The Alaska Chicks Company always makes sure to have something new to debut at the end of August. Owner Charity Folcik expects their zip-up sweatshirts with an XtraTuf design to be an especially big hit this year.  

The State Fair is their biggest show; her company prepares merchandise three to four months in advance. 

Folcik said Alaska Chicks will do about six months’ worth of business in just 12 days.

“We have three booths here to fill so, we have truckloads upon truckloads of stuff and we’re restocking every single day, probably two times a day,” she said.

Palmer resident Makayla Confer never misses a chance to stock up on new Alaskana gear.

"I love it because you can wear it fishing, make it cute, dress it up, dress it down,” Confer said.

Down the Purple Trail, the Susitna River Trading Company from Talkeetna is the new kid on the block. Owner Charla Rose said she wasn’t sure what to expect for her first show but brought a month’s worth of clothing to sell.

The State Fair is their opportunity to reach new customers.

"Three months is a pretty short time to make our living in Talkeetna so, we’re trying to extend that by having a little something else,” Rose explained.

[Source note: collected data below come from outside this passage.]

Lemma runes_encode_list rs :
  Forall (λ r, valid_rune r = true) rs →
  runes (concat_str (encode_rune <$> rs)) = (λ r, (r, encode_rune r)) <$> rs.
Proof.
  induction 1 as [|r rs Hr _ IH]; [done|]. cbn.
  fold (concat_str (encode_rune <$> rs)). by rewrite runes_encode, IH.
Qed.
End utf8.

(** ** Lower-casing does not create or remove white space at the ends *)

(** The table maps valid runes to valid runes that are not spaces. *)
Definition table_entry_ok (e : Z * Z * Z * Z) : bool :=
  let '(lo, hi, _, delta) := e in
  valid_rune (lo + delta) && valid_rune (hi + delta) &&
  bool_decide ((hi + delta < 55296) ∨ (57343 < lo + delta))%Z &&
  (* no white-space rune lies in [lo + delta, hi + delta] *)
  forallb (λ sp, (sp <? lo + delta) || (hi + delta <? sp))%Z
    [9; 10; 11; 12; 13; 32; 133; 160; 5760; 8192; 8193; 8194; 8195; 8196; 8197; 8198; 8199;
     8200; 8201; 8202; 8232; 8233; 8239; 8287; 12288]%Z.

Lemma is_space_list r :
  is_space r = true →
  r ∈ [9; 10; 11; 12; 13; 32; 133; 160; 5760; 8192; 8193; 8194; 8195; 8196; 8197; 8198; 8199;
       8200; 8201; 8202; 8232; 8233; 8239; 8287; 12288]%Z.
Proof.
  unfold is_space. intros H.
  assert (r = 9 ∨ r = 10 ∨ r = 11 ∨ r = 12 ∨ r = 13 ∨ r = 32 ∨ r = 133 ∨ r = 160 ∨ r = 5760 ∨
    r = 8192 ∨ r = 8193 ∨ r = 8194 ∨ r = 8195 ∨ r = 8196 ∨ r = 8197 ∨ r = 8198 ∨ r = 8199 ∨
    r = 8200 ∨ r = 8201 ∨ r = 8202 ∨ r = 8232 ∨ r = 8233 ∨ r = 8239 ∨ r = 8287 ∨ r = 12288)%Z
    by lia.
  rewrite !elem_of_cons, elem_of_nil. tauto.
Qed.

Lemma lower_in_ok t r :
  forallb table_entry_ok t = true → valid_rune r = true →
  lower_in t r = r ∨ (valid_rune (lower_in t r) = true ∧ is_space (lower_in t r) = false).
Proof.
  intros Ht Hr. induction t as [|[[[lo hi] stride] delta] t IH]; [by left|].
  cbn [forallb] in Ht. apply andb_true_iff in Ht as [He Ht]. cbn [lower_in].
  destruct ((lo <=? r)%Z && (r <=? hi)%Z && ((r - lo) mod stride =? 0)%Z) eqn:E; [|by apply IH].
  right. unfold table_entry_ok in He.
  rewrite !andb_true_iff, bool_decide_eq_true, !valid_rune_spec in He.
  destruct He as [[[[Hlo _] [Hhi _]] Hsur] Hsp].
  rewrite !andb_true_iff, !Z.leb_le in E. destruct E as [[? ?] _]. split.
  - apply valid_rune_spec. lia.
  - destruct (is_space (r + delta)) eqn:Es; [|done]. apply is_space_list in Es.
    rewrite forallb_forall in Hsp. apply list_elem_of_In in Es.
    specialize (Hsp _ Es). lia.
Qed.

Lemma lower_rune_ok r :
  valid_rune r = true →
  valid_rune (lower_rune r) = true ∧ (is_space (lower_rune r) = true → is_space r = true).
Proof.
  intros Hr. unfold lower_rune. destruct (Z.ltb_spec r 65); [done|].
  destruct (lower_in_ok lower_table r) as [->|[? ->]]; [by vm_compute|done..].
Qed.

Lemma drop_spaces_nil l : drop_spaces l = [] ↔ Forall (λ rc, is_space rc.1 = true) l.
Proof.
  induction l as [|[r c] l IH]; cbn; [done|]. rewrite Forall_cons_iff. cbn.
  destruct (is_space r); [rewrite IH; tauto|].
  split; [done|]. intros [[=] _].
Qed.
(* ===== verification/GoBytes.v ===== *)
(** * Byte slices, byte order and checksums

    What the storage code uses of Go's [encoding/binary], [hash/crc32] and
    error returns.  A [[]byte] is a list of bytes; a function that returns
    [(T, error)] returns a [result]. *)

From S2P Require Import Prelude GoStrings.

(** ** Errors *)

Inductive result (A : Type) : Type :=
| Ok (x : A)
| Err (msg : string).
Arguments Ok {A} _.
Arguments Err {A} _.

Global Instance result_ret : MRet result := λ A x, Ok x.
Global Instance result_bind : MBind result :=
  λ A B f r, match r with Ok x => f x | Err msg => Err msg end.

(** ** Bytes *)

Notation byte := Ascii.ascii.
Notation bytes := (list Ascii.ascii).

(** The conversion [[]byte(s)]. *)
Definition bytes_of (s : string) : bytes := String.list_ascii_of_string s.

Lemma bytes_of_length s : length (bytes_of s) = String.length s.
Proof. induction s as [|c s IH]; [done|]. cbn. by f_equal. Qed.

(** ** Big-endian integers

    [be n z] is what [PutUint16], [PutUint32] and [PutUint64] write for
    [n] = 2, 4 and 8, [be_val] what the readers return. *)

Fixpoint be (n : nat) (z : Z) : bytes :=
  match n with
  | O => []
  | S n' => byte_of (Z.shiftr z (8 * Z.of_nat n') mod 256) :: be n' z
  end.

Definition be_val (bs : bytes) : Z := foldl (λ acc b, (acc * 256 + byte_val b)%Z) 0%Z bs.

Lemma be_length n z : length (be n z) = n.
Proof. induction n as [|n IH]; [done|]. cbn. by f_equal. Qed.

Lemma be_val_app acc n z :
  foldl (λ acc b, (acc * 256 + byte_val b)%Z) acc (be n z) = (acc * 256 ^ Z.of_nat n + z mod 256 ^ Z.of_nat n)%Z.
Proof.
  revert acc. induction n as [|n IH]; intros acc.
  { cbn. rewrite Z.mod_1_r. lia. }
  cbn [be foldl]. rewrite IH, byte_val_of by (apply Z.mod_pos_bound; lia).
  rewrite Nat2Z.inj_succ, Z.pow_succ_r, Z.shiftr_div_pow2 by lia.
  replace (2 ^ (8 * Z.of_nat n))%Z with (256 ^ Z.of_nat n)%Z by (rewrite Z.pow_mul_r by lia; done).
  assert (0 < 256 ^ Z.of_nat n)%Z as Hp by (apply Z.pow_pos_nonneg; lia).
  rewrite (Z.mul_comm 256), (Z.rem_mul_r z) by lia. lia.
Qed.

Lemma be_val_be n z : (0 ≤ z < 256 ^ Z.of_nat n)%Z → be_val (be n z) = z.
Proof. intros Hz. unfold be_val. rewrite be_val_app, Z.mod_small by done. lia. Qed.

(** ** CRC-32 with the Castagnoli polynomial, bit by bit *)

Definition castagnoli : Z := 0x82F63B78.

Definition crc_bit (crc : Z) : Z :=
  if Z.odd crc then Z.lxor (Z.shiftr crc 1) castagnoli else Z.shiftr crc 1.

Definition crc_byte (crc : Z) (b : byte) : Z := Nat.iter 8 crc_bit (Z.lxor crc (byte_val b)).

Definition Checksum (bs : bytes) : Z := Z.lxor (foldl crc_byte 0xFFFFFFFF%Z bs) 0xFFFFFFFF.

(** The check value of the algorithm. *)
Example Checksum_check : Checksum (bytes_of "123456789") = 0xE3069283%Z.
Proof. vm_compute. reflexivity. Qed.

Lemma lxor_u32 a b : (0 ≤ a < 2 ^ 32 → 0 ≤ b < 2 ^ 32 → 0 ≤ Z.lxor a b < 2 ^ 32)%Z.
Proof.
  intros Ha Hb. assert (0 ≤ Z.lxor a b)%Z as H0 by (apply Z.lxor_nonneg; lia). split; [done|].
  destruct (decide (Z.lxor a b = 0)%Z) as [->|Hne]; [lia|]. apply Z.log2_lt_pow2; [lia|].
  assert (∀ z, 0 ≤ z < 2 ^ 32 → Z.log2 z < 32)%Z as Hlog.
  { intros z Hz. destruct (decide (z = 0)%Z) as [->|]; [done|]. apply Z.log2_lt_pow2; lia. }
  pose proof (Z.log2_lxor a b ltac:(lia) ltac:(lia)). pose proof (Hlog a Ha). pose proof (Hlog b Hb). lia.
Qed.

Lemma Checksum_bound bs : (0 ≤ Checksum bs < 2 ^ 32)%Z.
Proof.
  apply lxor_u32; [|lia].
  assert (∀ crc, 0 ≤ crc < 2 ^ 32 → 0 ≤ crc_bit crc < 2 ^ 32)%Z as Hbit.
  { intros crc Hc. unfold crc_bit.
    assert (0 ≤ Z.shiftr crc 1 < 2 ^ 32)%Z as Hs.
    { rewrite Z.shiftr_div_pow2 by lia. split; [apply Z.div_pos; lia|].
      apply Z.div_lt_upper_bound; lia. }
    destruct (Z.odd crc); [|done]. apply lxor_u32; [done|unfold castagnoli; lia]. }
  assert (∀ n crc, 0 ≤ crc < 2 ^ 32 → 0 ≤ Nat.iter n crc_bit crc < 2 ^ 32)%Z as Hiter.
  { intros n crc Hc. induction n as [|n IH]; [done|]. cbn. by apply Hbit. }
  assert (0 ≤ 0xFFFFFFFF < 2 ^ 32)%Z as Hi by lia. revert Hi. generalize 0xFFFFFFFF%Z.
  induction bs as [|b bs IH]; intros crc Hc; [done|]. cbn [foldl]. apply IH. unfold crc_byte. apply Hiter, lxor_u32; [done|].
  pose proof (byte_val_bound b). lia.
Qed.

(** ** Slices *)

(** [bs[i:j]], total: the callers check the bounds first. *)
Definition slice (bs : bytes) (i j : nat) : bytes := take (j - i) (drop i bs).

Lemma slice_app (pre mid post : bytes) i j :
  i = length pre → j = (i + length mid)%nat → slice (pre ++ mid ++ post) i j = mid.
Proof.
  intros -> ->. unfold slice. rewrite drop_app_length. replace (_ - _)%nat with (length mid) by lia.
  by rewrite take_app_length.
Qed.

Lemma slice_app_end (pre mid : bytes) i j :
  i = length pre → j = (i + length mid)%nat → slice (pre ++ mid) i j = mid.
Proof. intros Hi Hj. rewrite <- (app_nil_r mid) at 1. by apply slice_app. Qed.

Global Opaque Checksum be.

All the Alaska options are a chance for customers to show off their state pride and shop small.

"They’re individual people trying to make their way in the world and it’s so good to support them and keep the money local, of course,” said Lisa Rodgers.

There are more than 30 clothing vendors throughout the fairgrounds. 

Julie Vance brought her Shyine Designs all the way from Southeast.

"You have to create your own business in Haines, that’s the economy. I started making skirts and it took off,” Vance said.

She’s had a booth at the fair for three years where she shows off her eclectic prints and Tlingit artwork. 

Like many people it’s the atmosphere that brings her back.

“It’s what a lot of Alaskans live for is this week. To be able to come out here and see everyone and wear fun clothes and eat fun things,” she said.